Because of our retrospective design, it is likely that our results are affected by survival bias, especially among those who received specialty care after entry into an ulcer stratum. Patients need to survive long enough to see a specialist. While this bias may contribute to a small, initial flattening of the Kaplan-Meier curves for those who receive specialty care and an initial steep decline for those who did not, we think its impact is minimal due to 1) the persistent association between specialty care and improved outcomes after controlling for comorbidities and ulcer severity, and 2) the improved outcomes among patients who received specialty care before diagnosis with an advanced stage ulcer, compared to those who received no specialty care. In this group, specialty care was initiated before ulcer progression and was not contingent upon surviving until they were able to receive specialty care after ulcer progression. Finally, more contemporary data would more accurately reflect current trends, particularly expanded use of telemedicine in the wake of the COVID pandemic.
Conclusions
In summary, we observed that specialty care is associated with improved outcomes for patients with active diabetic foot ulcers, regardless of disease severity. Further studies that focus on the intensity and timing of specialty care would help elucidate the underlying mechanism and contribute towards the design of more effective interventions to increase specialty care at the policy, healthcare system, and individual levels.
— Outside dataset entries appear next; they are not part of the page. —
(** * CafeManager: the in-memory table and reservation store

    A shallow embedding of [server/storage.ts] (class [MemStorage]) and of the
    normalisation step of the reservation form ([onSubmit] of
    [ReservationModal]), followed by the properties of the reservation/table
    synchronisation that the specification states.

    Conventions of the embedding.
    - A JavaScript [Map<number, V>] iterates in insertion order, [set] on a
      present key keeps its position and [delete] removes the entry: it is an
      association list, module [JsMap].
    - Integer-valued JavaScript numbers (ids, counters, guests, minutes,
      coordinates) are [Z]; the counters stay far below 2^53 in any run, so
      [n++] is [n + 1].
    - [a || b] takes [b] when [a] is falsy: [undefined], [null], the empty
      string, [0] or [false] (class [Falsy], [or_default], [or_null]).
    - The methods are a state monad over the object's four private fields.
      A call runs from start to end before the next one starts: the store
      operations are sequential (section 5 of the specification), and the
      interleaving that [await] allows between two requests is not
      modelled.
    - [new Date()] and [new Date().toISOString().split('T')[0]] read the
      clock: the instant [now] and the calendar date [today] are arguments of
      the methods that read them. *)

From Stdlib Require Import ZArith List String Bool Lia.
Import ListNotations.
Local Open Scope string_scope.
Local Open Scope list_scope.
Local Open Scope Z_scope.

Set Implicit Arguments.

(** ** Insertion-ordered maps keyed by numbers *)

Module JsMap.
Section WithValues.
Variable V : Type.

Definition t : Type := list (Z * V).

Definition empty : t := [].

Fixpoint get (k : Z) (m : t) : option V :=
  match m with
  | [] => None
  | (k', v) :: m' => if k' =? k then Some v else get k m'
  end.

(** [set] overwrites in place when the key is present and appends
    otherwise. *)
Fixpoint set (k : Z) (v : V) (m : t) : t :=
  match m with
  | [] => [(k, v)]
  | (k', v') :: m' =>
      if k' =? k then (k, v) :: m' else (k', v') :: set k v m'
  end.

(** The keys of a [Map] are distinct (see [store_ok]), so removing every
    entry under [k] removes the entry under [k]. *)
Fixpoint delete (k : Z) (m : t) : t :=
  match m with
  | [] => []
  | (k', v') :: m' =>
      if k' =? k then delete k m' else (k', v') :: delete k m'
  end.

Definition keys (m : t) : list Z := map fst m.
Definition values (m : t) : list V := map snd m.

End WithValues.
Arguments empty {V}.
End JsMap.

(** ** Falsy values and the [||] operator *)

Class Falsy (A : Type) := falsy : A -> bool.

#[export] Instance Falsy_string : Falsy string := fun s => String.eqb s EmptyString.
#[export] Instance Falsy_number : Falsy Z := fun n => n =? 0.
#[export] Instance Falsy_boolean : Falsy bool := negb.
Lemma X9_variants_agree_witness :
  CAPI.compile_and_run CAPI.copy_same_order (fun _ v => v) main_ast CAPI.main_args
    (fun _ => 0%float) =
  CAPI.Done
    (CxxAPI.func (CxxAPI.UserFunction_new main_ast (map fst CAPI.main_args)),
     fst (CxxAPI.call (fun _ v => v)
            (CxxAPI.UserFunction_new main_ast (map fst CAPI.main_args))
            (map snd CAPI.main_args) (fun _ => 0%float))).
Proof.
  apply (@X9_variants_agree (fun _ v => v) main_ast CAPI.main_args (fun _ => 0%float)).
  intros name H. simpl in *. tauto.
Defined.

(** X10.  [compile_and_run] is stopped by the assertion exactly when the tree
    names a variable the map has no entry for, whatever the order of the map
    and of its copy. *)
Theorem X10_c_rejects_iff (copy : CAPI.copy_constructor) libm (e : ExprAST)
    (m : CAPI.unordered_map) (fr : frame) :
  CAPI.compile_and_run copy libm e m fr = CAPI.AssertionFailed <->
  exists name, In name (identifiers_of e) /\ ~ In name (map fst m).
Proof.
  split.
  - intro H. apply not_incl_witness. intro Hcov.
    destruct (@c_compile_and_run_accepts copy libm e m fr Hcov) as (f & r & E & _).
    congruence.
  - apply c_compile_and_run_rejects.
Qed.
(** X7 at a rule set for the savings account, the giro account selected. *)
Lemma no_rule_of_account_witness :
  (∀ r, r ∈ rules options_savings →
     ∃ a, r !! "account" = Some a
          ∧ options_get options_savings "account" ≠ PyStr a)
  ∧ matches_dbtr (sample_entry options_savings) options_savings = []
  ∧ outcome (sample_entry options_savings) options_savings = UnmatchedIncoming.
Proof.
  assert (H : ∀ r, r ∈ rules options_savings →
     ∃ a, r !! "account" = Some a
          ∧ options_get options_savings "account" ≠ PyStr a).
  { intros r Hr. simpl in Hr. apply list_elem_of_singleton in Hr as ->.
    exists "savings". split; [vm_compute; reflexivity|].
    intros E. vm_compute in E. discriminate E. }
  split; [exact H|].
  exact (no_rule_of_account (sample_entry options_savings) options_savings H).
Defined.

(** X8 at a rule set with a rule without conditions. *)
Lemma catch_all_rule_witness :
  rule_any ∈ rules options_any
  ∧ rule_any !! "account" = None ∧ rule_any !! "dbtr" = None
  ∧ rule_any !! "cdtr" = None
  ∧ outcome (salary_entry options_any) options_any ≠ UnmatchedIncoming
  ∧ outcome (salary_entry options_any) options_any ≠ UnmatchedExpense.
Proof.
  assert (H1 : rule_any ∈ rules options_any) by (simpl; right; left).
  assert (H2 : rule_any !! "account" = None) by (vm_compute; reflexivity).
  assert (H3 : rule_any !! "dbtr" = None) by (vm_compute; reflexivity).
  assert (H4 : rule_any !! "cdtr" = None) by (vm_compute; reflexivity).
  split; [exact H1|]. split; [exact H2|]. split; [exact H3|]. split; [exact H4|].
  destruct (catch_all_rule (salary_entry options_any) options_any rule_any
              H1 H2 H3) as (_ & Hi & He).
  split; [exact Hi|]. exact (proj2 (He H4)).
Defined.
(** [n] rounds of the time-bounded poller as the trace shows them, newest
    first: a look at the clock, a balance read, a sleep of one second. *)
Fixpoint waits (a : address) (n : nat) : trace :=
  match n with
  | O => []
  | S n' => EvSleep 1 :: EvGetBalance a :: EvTime :: waits a n'
  end.

(** No key is accepted by the account library. *)
Definition picky : env := with_key_check (fun _ => None) calm.

(** The entropy source hands out the same key at every draw, and the faucet
    answers 500 with a body that holds no marker. *)
Definition repeating_entropy : env :=
  with_urandom (fun _ => Val "a")
    (with_post (fun _ _ => Val (500, "internal server error")) calm).

(** The locals at the end of a cycle that asked for reuse, with a baseline
    of five ether left over from it. *)
Definition reuse_locals : locals :=
  {| l_cycle := 2;
     l_temp_account := Some (mkAccount "a" "0xa");
     l_reuse := true;
     l_initial_balance := 5%Q;
     l_success := false;
     l_response_content := "MAX_RETRIES_EXCEEDED" |}.

(** ** Basic facts *)

(** Case analysis on a run: destruct, innermost first, whatever the run in
    [H] branches on. *)
Ltac run_cases H :=
  repeat (match type of H with
          | context [match ?x with _ => _ end] =>
              lazymatch x with
              | context [match _ with _ => _ end] => fail
              | _ => destruct x eqn:?
              end
          end;
          cbv beta iota in H; cbn [fst snd] in H;
          try discriminate H).

Lemma calls_app_prints (c : channel) (pr tr : trace) :
  forallb is_print pr = true -> calls c (pr ++ tr)%list = calls c tr.
Proof.
  induction pr as [|e pr IH]; simpl; intros H; [reflexivity|].
  apply andb_prop in H; destruct H as [He Hpr].
  destruct e; try discriminate He.
  destruct c; simpl; auto.
Qed.

Lemma io_app_prints (pr tr : trace) :
  forallb is_print pr = true -> io (pr ++ tr)%list = io tr.
Proof.
  induction pr as [|e pr IH]; simpl; intros H; [reflexivity|].
  apply andb_prop in H; destruct H as [He Hpr].
  unfold io in *; simpl. rewrite He; simpl. auto.
Qed.

(** [get_balance] makes one RPC read, perhaps prints, and returns what
    [balance_reading] says. *)
Lemma get_balance_spec (E : env) (a : address) (tr : trace) :
  exists pr,
    forallb is_print pr = true /\
    get_balance E a tr
    = (balance_reading E a (calls ChBalance tr),
       (pr ++ EvGetBalance a :: tr)%list).
Proof.
  unfold get_balance, balance_reading, try_except_Exception, bind,
    eth_get_balance, w3_from_wei, answer, ret, print, emit.
  destruct (env_get_balance E (calls ChBalance tr) a) as [w|e].
  - destruct (from_wei E w) as [d|].
    + exists []; split; reflexivity.
    + eexists [EvPrint _]; split; reflexivity.
  - destruct (is_Exception e) eqn:He.
    + exists [EvPrint (LogBalanceError a e)]; split; reflexivity.
    + exists []; split; reflexivity.
Qed.
(** * duburl: the metatags edge endpoint

    A shallow embedding of [src/pages/api/edge/metatags.ts]: the request
    handler, the tag extractor that walks the parsed document, the
    precedence chains for title, description and image, the image URL
    resolver, and the usage-recording side effect.

    JavaScript values are an inductive type, the tag map [obj] and the
    attribute bags are finite maps keyed by strings, and the asynchronous
    calls the handler makes (token check, rate limiter, fetch, recording)
    are events of a small trace-and-exception monad. *)

From Stdlib Require Import String Ascii List Bool Arith Lia.
From stdpp Require Import base gmap strings list.

Local Open Scope string_scope.
Local Open Scope list_scope.
Set Warnings "-register-all".

(** ** JavaScript values *)

Module JS.

(** The values that flow through the endpoint: [undefined] (an absent
    property), [null] (a missing query parameter, the resolver's "no
    image") and strings. *)
Inductive jsval : Type :=
| JUndefined
| JNull
| JStr (s : string).

Definition jsval_eqb (a b : jsval) : bool :=
  match a, b with
  | JUndefined, JUndefined => true
  | JNull, JNull => true
  | JStr s, JStr t => String.eqb s t
  | _, _ => false
  end.

(** ToBoolean: [undefined], [null] and the empty string are falsy. *)
Definition truthy (v : jsval) : bool :=
  match v with
  | JStr s => negb (String.eqb s "")
  | _ => false
  end.

(** [a || b] and [a && b]. *)
Definition js_or (a b : jsval) : jsval := if truthy a then a else b.
Definition js_and (a b : jsval) : jsval := if truthy a then b else a.

(** [typeof v === "string"]. *)
Definition is_string (v : jsval) : bool :=
  match v with JStr _ => true | _ => false end.

(** Neither [undefined] nor [null]. *)
Definition defined (v : jsval) : bool :=
  match v with JUndefined | JNull => false | JStr _ => true end.

(** ToString, as applied to a property key or a URL argument. *)
Definition to_string (v : jsval) : string :=
  match v with
  | JUndefined => "undefined"
  | JNull => "null"
  | JStr s => s
  end.

(** Property read on a plain object whose own properties are [o]. None
    of the keys the endpoint reads is inherited from [Object.prototype],
    so a key that is not an own property reads as [undefined]. *)
Definition get (o : gmap string string) (k : string) : jsval :=
  match o !! k with
  | Some s => JStr s
  | None => JUndefined
  end.
(** * lib/bootstrap.js: the bootstrap entry point of Lando

    A shallow embedding of [module.exports = _.once(function(options) {...})]
    and of the library calls it is written with (lodash's [once], [isEmpty]
    and [has]; object-hash's entry check; the promise chain [then]/[map]),
    followed by the properties of the bootstrap sequence. *)

From stdpp Require Import gmap strings list fin_maps.

Set Warnings "-register-all,-clear-no-such-hyp".

(* ===================================================================== *)
(** ** Configuration values *)
(* ===================================================================== *)

(** A configuration value as JavaScript has it: [undefined], [null], a
    boolean, a number (integers only here), a string, an array or an object
    with string keys. *)
Inductive value :=
| VUndef
| VNull
| VBool (b : bool)
| VNum (n : Z)
| VStr (s : string)
| VArr (l : list value)
| VObj (m : gmap string value).

Abbreviation obj := (gmap string value).

(** [o.k]: reading a property that is not there gives [undefined]. *)
Definition prop (o : obj) (k : string) : value := default VUndef (o !! k).

(** The values JavaScript's [||] skips. *)
Definition falsy (v : value) : bool :=
  match v with
  | VUndef | VNull | VBool false | VNum 0 | VStr EmptyString => true
  | _ => false
  end.

(** [a || b] *)
Definition js_or (a b : value) : value := if falsy a then b else a.

Definition is_mapping (v : value) : bool :=
  match v with VObj _ => true | _ => false end.

(* ===================================================================== *)
(** ** Failures *)
(* ===================================================================== *)

(** The failures a bootstrap can end in.  The first five are the ones the
    collaborators raise; [JsError] and [TypeError] are the plain JavaScript
    errors raised by object-hash and by the promise library. *)
Inductive error :=
| ConfigLoadError (path : string)
| EnvParseError (name : string)
| InstanceBuildError (msg : string)
| EventHandlerError (event handler : string)
| PluginNotFoundError (plugin : string)
| PluginInitError (plugin : string)
| JsError (msg : string)
| TypeError (msg : string).

Definition result (A : Type) : Type := error + A.

(** Modelled from the spec: the stage a failure names (section 7 lists
    [config], [identity], [instance], [pre-bootstrap], [plugin:<name>] and
    [post-bootstrap]); the error classes live in the collaborators, which
    are not part of lib/bootstrap.js.  A plain JavaScript error names no
    stage. *)
Definition stage (e : error) : option string :=
  match e with
  | ConfigLoadError _ | EnvParseError _ => Some "config"
  | InstanceBuildError _ => Some "instance"
  | EventHandlerError ev _ => Some ev
  | PluginNotFoundError p | PluginInitError p => Some ("plugin:" +:+ p)
  | JsError _ | TypeError _ => None
  end.

(* ===================================================================== *)
(** ** lodash *)
(* ===================================================================== *)

Module Lodash.
(** X20. The colour names that suit a cool undertone and those that suit a
    warm one are disjoint: no outfit is suggested both to a profile with a
    cool undertone and to a profile with a warm one, whatever the wardrobes
    and the rest of the profiles. *)
Theorem mixAndMatch_cool_warm garments1 garments2 profile1 profile2 o :
  skinUndertone profile1 = Some cool → skinUndertone profile2 = Some warm →
  o ∈ mixAndMatch garments1 profile1 → o ∉ mixAndMatch garments2 profile2.
Proof.
  intros Hcool Hwarm Ho1 Ho2.
  pose proof Ho1 as (x & Hx & _)%mixAndMatch_first_item.
  apply elem_of_mixAndMatch in Ho1 as [_ H1], Ho2 as [_ H2].
  rewrite forallb_forall in H1, H2. apply list_elem_of_In in Hx.
  specialize (H1 x Hx). specialize (H2 x Hx).
  apply itemAccepted_iff in H1 as (colour & Hname & _ & _ & Hc).
  apply itemAccepted_iff in H2 as (colour' & Hname' & _ & _ & Hw).
  rewrite Hname in Hname'. injection Hname' as <-.
  rewrite Hcool in Hc. rewrite Hwarm in Hw.
  name_cases.
Qed.

Lemma mixAndMatch_cool_warm_witness :
  coolOutfit
  ∉ mixAndMatch coolWardrobe
      {| bodyType := Some triangle; skinUndertone := Some warm;
         preferredStyles := [classic];
         favoriteColors := Some ["blue"; "white"; "purple"];
         dislikedColors := Some ["red"]; formalityScale := Some 3 |}.
Proof.
  apply (mixAndMatch_cool_warm coolWardrobe coolWardrobe coolProfile _ coolOutfit);
    [reflexivity|reflexivity|].
  vm_compute. constructor.
Defined.
(** * CodeSolverAi: the streaming gateway and the chat reducer

    A shallow embedding of two parts of the repository:

    - the route handler of [/api/chat] ([getAvailableModels],
      [buildGeminiContents], [createStreamResponse], [POST]);
    - the chat component ([deriveTitle], [upsertChat], [sendMessage]).

    JavaScript strings are sequences of UTF-16 code units, byte arrays are
    sequences of octets, timestamps are integers (milliseconds).  The
    platform's [TextDecoder] is embedded as the UTF-8 decoder of the WHATWG
    Encoding Standard, which is what [new TextDecoder()] runs. *)

From Stdlib Require Import List NArith ZArith Bool Lia ZifyN String Ascii.
Import ListNotations.

Set Implicit Arguments.

(* ================================================================== *)
(** ** JavaScript strings *)
(* ================================================================== *)

(** A string value: its UTF-16 code units. *)
Abbreviation jsstring := (list N).

Module JS.

(** An ASCII literal of the source as a string value. *)
Definition lit (s : string) : jsstring :=
  List.map N_of_ascii (list_ascii_of_string s).

(** [a === b] on strings. *)
Fixpoint eqb (a b : jsstring) : bool :=
  match a, b with
  | [], [] => true
  | x :: a', y :: b' => N.eqb x y && eqb a' b'
  | _, _ => false
  end.

(** [Boolean(s)] for a string: the empty string is the only falsy one. *)
Definition truthy (s : jsstring) : bool :=
  match s with
  | [] => false
  | _ :: _ => true
  end.

(** WhiteSpace and LineTerminator code points of ECMAScript, the ones
    [String.prototype.trim] strips. *)
Definition is_whitespace (c : N) : bool :=
  ((0x09 <=? c) && (c <=? 0x0D)
   || (c =? 0x20) || (c =? 0xA0) || (c =? 0x1680)
   || ((0x2000 <=? c) && (c <=? 0x200A))
   || (c =? 0x2028) || (c =? 0x2029) || (c =? 0x202F)
   || (c =? 0x205F) || (c =? 0x3000) || (c =? 0xFEFF))%N.
Lemma finish_item_shape max e ps s :
  snd (finish_item max e ps) = Some s ->
  (s = SBreak ps /\ ps_edits_count ps = 0%Z) \/
  (s = SRaise ps /\ ps_edits_count ps <> 0%Z /\
   snd (rate_limit_sleep max (e_jitter_ms e) ps) = Some None) \/
  (exists p, s = SNext p /\ ps_edits_count ps <> 0%Z /\
   snd (rate_limit_sleep max (e_jitter_ms e) ps) = Some (Some p)).
Proof.
  unfold finish_item, after_item. rewrite snd_bind.
  destruct (ps_edits_count ps =? 0)%Z eqn:E0; cbn.
  - intros H; inversion H; subst. left. split; [reflexivity|]. now apply Z.eqb_eq.
  - apply Z.eqb_neq in E0. rewrite snd_bind.
    destruct (snd (rate_limit_sleep _ _ _)) as [[p|]|] eqn:Er; cbn; intros H; inversion H; subst.
    + right; right. eauto.
    + right; left. auto.
Qed.

Lemma subseq_refl {A} (l : list A) : subseq l l.
Proof. induction l; [apply subseq_nil | apply subseq_keep; exact IHl]. Qed.

Lemma subseq_trans {A} (l1 l2 l3 : list A) : subseq l1 l2 -> subseq l2 l3 -> subseq l1 l3.
Proof.
  intros H12 H23. revert l1 H12. induction H23; intros l0 H.
  - exact H.
  - apply subseq_skip. auto.
  - inversion H; subst; [apply subseq_skip; auto | apply subseq_keep; auto].
Qed.

Lemma list_remove_subseq x l r : list_remove x l = Some r -> subseq r l.
Proof.
  revert r. induction l as [|y l IH]; intros r; cbn; [discriminate|].
  destruct (upload_eqb y x).
  - intros H; inversion H; subst. apply subseq_skip. apply subseq_refl.
  - destruct (list_remove x l) eqn:E; [|discriminate]. intros H; inversion H; subst.
    apply subseq_keep. auto.
Qed.

Lemma remove_if_in_subseq x l : subseq (remove_if_in x l) l.
Proof.
  unfold remove_if_in. destruct (list_remove x l) eqn:E;
    [exact (list_remove_subseq x l _ E) | apply subseq_refl].
Qed.

Lemma process_item_shape max up env idx u ps s :
  snd (process_item max up env idx u ps) = Some s ->
  exists q,
    ps_timestamps q = ps_timestamps ps /\
    subseq (needs_exif (ps_state q)) (needs_exif (ps_state ps)) /\
    ((ps_updated q = ps_updated ps /\ ps_edits_count q = ps_edits_count ps) \/
     (ps_updated q = S (ps_updated ps) /\ ps_edits_count q = (ps_edits_count ps - 1)%Z /\
      has_coords u = true /\ has_exif_gps u = false)) /\
    (S (counters ps) <= counters q)%nat /\
    ((s = SNext q /\ (has_coords u = false \/ has_exif_gps u = true)) \/
     snd (finish_item max (env idx) q) = Some s).
Proof.
  unfold process_item, save.
  destruct (has_coords u) eqn:Hc, (has_exif_gps u) eqn:Hg; cbn [negb];
    try (destruct (list_remove u _) as [l|] eqn:Hr;
         repeat first [progress cbn [snd emit ret] | rewrite snd_bind];
         intros H;
         [ match type of H with Some (SNext ?q) = _ => exists q end;
           inversion H; subst; split; [reflexivity|]; split;
           [exact (list_remove_subseq _ _ _ Hr)|];
           split; [left; split; reflexivity|]; split; [unfold counters; cbn; lia|];
           left; split; [reflexivity|auto]
         | match type of H with snd (finish_item _ _ ?q) = _ => exists q end;
           split; [reflexivity|]; split; [apply subseq_refl|];
           split; [left; split; reflexivity|]; split; [unfold counters; cbn; lia|];
           right; exact H ]).
  destruct (e_download (env idx));
    repeat first [progress cbn [snd emit ret] | rewrite snd_bind].
  - destruct (valid_coordinates _ _), (e_exif_ok (env idx)), up, (e_upload_ok (env idx));
      cbn [negb]; repeat first [progress cbn [snd emit ret] | rewrite snd_bind];
      intros H; match type of H with snd (finish_item _ _ ?q) = _ => exists q end; (split; [reflexivity|]); (split; [apply remove_if_in_subseq|]);
      (split; [first [left; split; reflexivity | right; cbn; auto] |]);
      (split; [unfold counters; cbn; lia|]); right; exact H.
  - intros H; match type of H with snd (finish_item _ _ ?q) = _ => exists q end; (split; [reflexivity|]); (split; [apply remove_if_in_subseq|]);
      (split; [left; split; reflexivity|]);
      (split; [unfold counters; cbn; lia|]); right; exact H.
  - intros H; match type of H with snd (finish_item _ _ ?q) = _ => exists q end; (split; [reflexivity|]); (split; [apply subseq_refl|]);
      (split; [left; split; reflexivity|]);
      (split; [unfold counters; cbn; lia|]); right; exact H.
Qed.

Lemma rate_limit_sleep_next_edits max j ps p :
  snd (rate_limit_sleep max j ps) = Some (Some p) ->
  ps_edits_count p = ps_edits_count ps /\ ps_state p = ps_state ps /\ counters p = counters ps.
Proof.
  intros H. destruct (rate_limit_sleep_shape max j ps) as [[E _]|(p' & E & Hs & Hu & Hh & Hn & He & Hc & _)];
    rewrite H in E; inversion E; subst. unfold counters. rewrite Hu, Hh, Hn, He. auto.
Qed.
Improving specialty care access might be a vital component to improving outcomes and advancing health equity among patients with diabetic foot ulcers.
Supporting information
Data Availability
Data that support the findings of this study are available from Centers for Medicare and Medicaid Service and the American Medical Association, but require a data use agreement and are not publicly available. Readers can contact Lauren Gee at lgee@medicine.wisc.edu, Senior Research Administrator for the University of Wisconsin Department of Medicine, for any data access requests.
Funding Statement
This work was supported by the following grants: Agency for Healthcare Research and Quality K08 HS026279-01A1 (MBB; ahrq.gov) and National Institute for Diabetes and Digestive and Kidney Diseases R01 DK132569-01 (MBB; niddk.nih.gov). Additional funding came from an institutional grant from Research to Prevent Blindness, Inc. to the University of Wisconsin’s Department of Ophthalmology and Visual Sciences (YL; rpbusa.org). The funders had no role in study design, data collection and analysis, decision to publish, or preparation of the manuscript.